Would you please return the lines of the entries below starting at the line that has "assert (Hm : ∀" and ending at the line that has "[|? ?]]; try done.", both included, exactly as they are?

* **Collected data entries**
——

(* ===== verification/Paths.v ===== *)
(** Paths: what the program uses of [std::path] on Unix, over the bytes of the path.

    [components] drops repeated slashes and inner dots as the standard library does;
    [path_starts_with] compares whole components and resolves nothing. *)

From Stdlib Require Import Ascii.
From S2P Require Import Prelude Text.

Inductive Component : Type := RootDir | CurDir | ParentDir | Normal (name : string).

#[export] Instance Component_eq_dec : EqDecision Component.
Proof. solve_decision. Defined.

Definition is_absolute (path : string) : bool := starts_with path "/".

Definition segment (s : string) : option Component :=
  if bool_decide (s ∈ [""; "."]) then None
  else if bool_decide (s = "..") then Some ParentDir else Some (Normal s).

(** A dot counts only as the first segment of a relative path. *)
Definition components (path : string) : list Component :=
  let segments := split_on "/"%char path in
  if is_absolute path then RootDir :: omap segment segments
  else match segments with
       | "." :: rest => CurDir :: omap segment rest
       | _ => omap segment segments
       end.

Fixpoint is_prefix (p l : list Component) : bool :=
  match p, l with
  | [], _ => true
  | x :: p, y :: l => bool_decide (x = y) && is_prefix p l
  | _ :: _, [] => false
  end.

(** [Path::starts_with]. *)
Definition path_starts_with (path base : string) : bool :=
  is_prefix (components base) (components path).

(** [Path::join]. *)
Definition path_join (base path : string) : string :=
  if is_absolute path || str_is_empty base then path
  else if ends_with base "/" then base +:+ path
  else base +:+ "/" +:+ path.

Lemma is_prefix_spec p l : is_prefix p l = true ↔ ∃ rest, l = p ++ rest.
Proof.
  revert l. induction p as [|x p IH]; intros l; cbn; [split; eauto|].
  destruct l as [|y l]; [split; [done|by intros [? ?]]|].
  rewrite andb_true_iff, bool_decide_eq_true, IH. split.
  - intros [-> [rest ->]]. by exists rest.
  - intros [rest [= -> ->]]. split; [done|]. by exists rest.
Qed.

Example components_examples :
  components "/a//b/./c/" = [RootDir; Normal "a"; Normal "b"; Normal "c"]
  ∧ components "./a/../b" = [CurDir; Normal "a"; ParentDir; Normal "b"]
  ∧ components "" = [].
Proof. vm_compute. split_and!; reflexivity. Qed.

Example starts_with_resolves_nothing :
  path_starts_with "/repo/../etc" "/repo" = true ∧ path_starts_with "/repository" "/repo" = false.
Proof. vm_compute. split; reflexivity. Qed.

(** * The order of paths *)

Definition component_rank (c : Component) : nat :=
  match c with RootDir => 0 | CurDir => 1 | ParentDir => 2 | Normal _ => 3 end.

Definition component_leb (a b : Component) : bool :=
  match a, b with
  | Normal x, Normal y => String.leb x y
  | _, _ => component_rank a <=? component_rank b
  end.

Fixpoint components_leb (a b : list Component) : bool :=
  match a, b with
  | [], _ => true
  | _ :: _, [] => false
  | x :: a, y :: b => if bool_decide (x = y) then components_leb a b else component_leb x y
  end.

(** [Path]s compare by their components. *)
Definition path_leb (a b : string) : bool := components_leb (components a) (components b).

(** A run of equal paths becomes its last one, as collecting into a [BTreeSet] does. *)
Fixpoint dedup_paths (l : list string) : list string :=
  match l with
  | x :: ((y :: _) as l') =>
      if bool_decide (components x = components y) then dedup_paths l' else x :: dedup_paths l'
  | _ => l
  end.

Definition path_set (l : list string) : list string := dedup_paths (isort path_leb l).

Lemma dedup_paths_components c l :
  c ∈ map components (dedup_paths l) ↔ c ∈ map components l.
Proof.
  induction l as [|x l IH]; [done|]. destruct l as [|y l]; [done|].
  change (dedup_paths (x :: y :: l))
    with (if bool_decide (components x = components y) then dedup_paths (y :: l)
          else x :: dedup_paths (y :: l)).
  case_bool_decide as Hxy; rewrite (fmap_cons components x), elem_of_cons.
  - rewrite IH. split; [by right|]. intros [->|H]; [|done]. rewrite Hxy. constructor.
  - rewrite fmap_cons, elem_of_cons. by rewrite IH.
Qed.

(** The set has the paths of the list, up to spelling. *)
Lemma path_set_components c l : c ∈ map components (path_set l) ↔ c ∈ map components l.
Proof. unfold path_set. by rewrite dedup_paths_components, isort_perm. Qed.

(** * Joining *)

Lemma split_on_cons d c s :
  split_on d (String c s)
  = if Ascii.eqb c d then "" :: split_on d s
    else match split_on d s with x :: l => String c x :: l | [] => [String c ""] end.
Proof. reflexivity. Qed.

Lemma split_on_nonempty d s : split_on d s ≠ [].
Proof.
  destruct s as [|c s]; [done|]. rewrite split_on_cons. destruct (Ascii.eqb c d); [done|].
  by destruct (split_on d s).
Qed.

Lemma split_on_app d s t :
  split_on d (s +:+ String d t) = split_on d s ++ split_on d t.
Proof.
  induction s as [|c s IH].
  - rewrite append_nil_l, split_on_cons, Ascii.eqb_refl. done.
  - rewrite append_cons, !split_on_cons, IH. destruct (Ascii.eqb c d); [done|].
    pose proof (split_on_nonempty d s) as Hne. by destruct (split_on d s).
Qed.

Definition segments (path : string) : list Component := omap segment (split_on "/"%char path).

Lemma is_absolute_cons c s : is_absolute (String c s) = Ascii.eqb "/"%char c.
Proof.
  unfold is_absolute, starts_with.
  change (strip_prefix "/" (String c s)) with (if Ascii.eqb "/" c then Some s else None).
  destruct (Ascii.eqb "/" c).
  - apply bool_decide_eq_true. by eexists.
  - apply bool_decide_eq_false. by intros [? ?].
Qed.

Lemma is_absolute_app s t : s ≠ "" → is_absolute (s +:+ t) = is_absolute s.
Proof. destruct s as [|c s]; [done|]. intros _. by rewrite append_cons, !is_absolute_cons. Qed.

(** The components of a text whose segments go on. *)
Lemma components_go base (segs more : list string) :
  split_on "/"%char base = segs →
  (if is_absolute base then RootDir :: omap segment (segs ++ more)
   else match segs ++ more with
        | "." :: rest => CurDir :: omap segment rest
        | _ => omap segment (segs ++ more)
        end)
  = components base ++ omap segment more.
Proof.
  intros Hs. unfold components. rewrite Hs. pose proof (split_on_nonempty "/"%char base) as Hne.
  rewrite Hs in Hne. destruct segs as [|x segs]; [done|].
  destruct (is_absolute base); [by rewrite omap_app|]. cbn [app].
  destruct (decide (x = ".")) as [->|Hx]; [by rewrite omap_app|].
  assert (Hm : ∀ (l : list string) (A B : list Component),
    match x :: l with "." :: rest => A | _ => B end = B).
  { intros l A B. destruct x as [|[[] [] [] [] [] [] [] []] [|? ?]]; done. }
  rewrite !app_comm_cons.
  transitivity (omap segment ((x :: segs) ++ more)).
  - destruct x as [|[[] [] [] [] [] [] [] []] [|? ?]]; done.
  - rewrite omap_app. f_equal.
    destruct x as [|[[] [] [] [] [] [] [] []] [|? ?]]; done.
Qed.

(** Joining a relative path without a leading dot appends its components. *)
Lemma components_join base path :
  is_absolute path = false → components path = segments path → base ≠ "" →
  components (path_join base path) = components base ++ components path.
Proof.
  intros Habs Hp Hb. rewrite Hp. unfold path_join. rewrite Habs. unfold str_is_empty.
  rewrite bool_decide_eq_false_2 by done. cbn [orb].
  destruct (ends_with base "/") eqn:He.
  - apply ends_with_spec in He as [b ->].
    change (b +:+ "/") with (b +:+ String "/"%char "").
    rewrite append_assoc. change (String "/"%char "" +:+ path) with (String "/"%char path).
    transitivity (components (b +:+ String "/" "") ++ segments path); [|done].
    pose proof (components_go (b +:+ String "/" "") _ (split_on "/" path) eq_refl) as Hg.
    unfold segments. rewrite <-Hg. unfold components.
    rewrite !split_on_app. replace (is_absolute (b +:+ String "/" path))
      with (is_absolute (b +:+ String "/" "")).
    2:{ destruct b; [done|]. by rewrite !is_absolute_app. }
    cbn [split_on]. rewrite <-app_assoc. cbn [app].
    destruct (is_absolute (b +:+ String "/" "")).
    + by rewrite !omap_app.
    + pose proof (split_on_nonempty "/"%char b) as Hne.
      destruct (split_on "/" b) as [|x l]; [done|]. cbn [app].
      destruct x as [|[[] [] [] [] [] [] [] []] [|? ?]]; cbn; by rewrite !omap_app.
  - change (base +:+ "/" +:+ path) with (base +:+ String "/"%char path).
    pose proof (components_go base _ (split_on "/" path) eq_refl) as Hg.
    unfold segments. rewrite <-Hg. unfold components.
    by rewrite is_absolute_app, split_on_app.
Qed.

Lemma components_relative path :
  is_absolute path = false → CurDir ∉ components path → components path = segments path.
Proof.
  unfold components, segments. intros ->. destruct (split_on "/" path) as [|x l]; [done|].
  destruct x as [|[[] [] [] [] [] [] [] []] [|? ?]]; try done.
  intros H. destruct H. constructor.
Qed.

——

* **COMPLETED EXERCISE**
  assert (Hm : ∀ (l : list string) (A B : list Component),
    match x :: l with "." :: rest => A | _ => B end = B).
  { intros l A B. destruct x as [|[[] [] [] [] [] [] [] []] [|? ?]]; done. }
  rewrite !app_comm_cons.
  transitivity (omap segment ((x :: segs) ++ more)).
  - destruct x as [|[[] [] [] [] [] [] [] []] [|? ?]]; done.
  - rewrite omap_app. f_equal.
    destruct x as [|[[] [] [] [] [] [] [] []] [|? ?]]; done.
Qed.

(** Joining a relative path without a leading dot appends its components. *)
Lemma components_join base path :
  is_absolute path = false → components path = segments path → base ≠ "" →
  components (path_join base path) = components base ++ components path.
Proof.
  intros Habs Hp Hb. rewrite Hp. unfold path_join. rewrite Habs. unfold str_is_empty.
  rewrite bool_decide_eq_false_2 by done. cbn [orb].
  destruct (ends_with base "/") eqn:He.
  - apply ends_with_spec in He as [b ->].
    change (b +:+ "/") with (b +:+ String "/"%char "").
    rewrite append_assoc. change (String "/"%char "" +:+ path) with (String "/"%char path).
    transitivity (components (b +:+ String "/" "") ++ segments path); [|done].
    pose proof (components_go (b +:+ String "/" "") _ (split_on "/" path) eq_refl) as Hg.
    unfold segments. rewrite <-Hg. unfold components.
    rewrite !split_on_app. replace (is_absolute (b +:+ String "/" path))
      with (is_absolute (b +:+ String "/" "")).
    2:{ destruct b; [done|]. by rewrite !is_absolute_app. }
    cbn [split_on]. rewrite <-app_assoc. cbn [app].
    destruct (is_absolute (b +:+ String "/" "")).
    + by rewrite !omap_app.
    + pose proof (split_on_nonempty "/"%char b) as Hne.
      destruct (split_on "/" b) as [|x l]; [done|]. cbn [app].
      destruct x as [|[[] [] [] [] [] [] [] []] [|? ?]]; cbn; by rewrite !omap_app.
  - change (base +:+ "/" +:+ path) with (base +:+ String "/"%char path).
    pose proof (components_go base _ (split_on "/" path) eq_refl) as Hg.
    unfold segments. rewrite <-Hg. unfold components.
    by rewrite is_absolute_app, split_on_app.
Qed.

Lemma components_relative path :
  is_absolute path = false → CurDir ∉ components path → components path = segments path.
Proof.
  unfold components, segments. intros ->. destruct (split_on "/" path) as [|x l]; [done|].
  destruct x as [|[[] [] [] [] [] [] [] []] [|? ?]]; try done.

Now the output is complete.